* [WHAT THIS TASK INVOLVES] Keeping each word and mark in place, write out the full listing once more.

* [DATA TO EXAMINE]
Context {ArchType : Type} `{EqDecision ArchType} (mos : ArchType).
Context {Triple ArchSpec : Type}.
Context (GetTriple : ArchSpec → Triple) (getArch : Triple → ArchType).
Context {ProcessSP MCRegisterInfo : Type}.
Context (MakeMCRegisterInfo : ArchSpec → MCRegisterInfo).

(** X13.  [CreateInstance] returns an object exactly when the
    architecture of the triple is mos, and then the object holds the
    process it was given and the register info made from the
    architecture; for every other architecture it returns null. *)
Theorem CreateInstance_only_for_mos
    (process_sp : ProcessSP) (arch : ArchSpec) :
  let create := CreateInstance mos GetTriple getArch MakeMCRegisterInfo in
  (∀ abi,
     create process_sp arch = Some abi
     ↔ getArch (GetTriple arch) = mos
       ∧ abi = new_ABISysV_mos process_sp (MakeMCRegisterInfo arch))
  ∧ (create process_sp arch = None ↔ getArch (GetTriple arch) ≠ mos).
Proof.
  intros create. subst create. unfold CreateInstance.
  split; [intros abi |]; case_decide; split.
  - intros [= <-]. done.
  - intros [_ ->]. done.
  - discriminate.
  - intros [? _]. done.
  - discriminate.
  - done.
  - done.
  - done.
Qed.

End factory.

* [TASK SOLUTION]
Context {ArchType : Type} `{EqDecision ArchType} (mos : ArchType).
Context {Triple ArchSpec : Type}.
Context (GetTriple : ArchSpec → Triple) (getArch : Triple → ArchType).
Context {ProcessSP MCRegisterInfo : Type}.
Context (MakeMCRegisterInfo : ArchSpec → MCRegisterInfo).

(** X13.  [CreateInstance] returns an object exactly when the
    architecture of the triple is mos, and then the object holds the
    process it was given and the register info made from the
    architecture; for every other architecture it returns null. *)
Theorem CreateInstance_only_for_mos
    (process_sp : ProcessSP) (arch : ArchSpec) :
  let create := CreateInstance mos GetTriple getArch MakeMCRegisterInfo in
  (∀ abi,
     create process_sp arch = Some abi
     ↔ getArch (GetTriple arch) = mos
       ∧ abi = new_ABISysV_mos process_sp (MakeMCRegisterInfo arch))
  ∧ (create process_sp arch = None ↔ getArch (GetTriple arch) ≠ mos).
Proof.
  intros create. subst create. unfold CreateInstance.
  split; [intros abi |]; case_decide; split.
  - intros [= <-]. done.
  - intros [_ ->]. done.
  - discriminate.
  - intros [? _]. done.
  - discriminate.
  - done.
  - done.
  - done.
Qed.

End factory.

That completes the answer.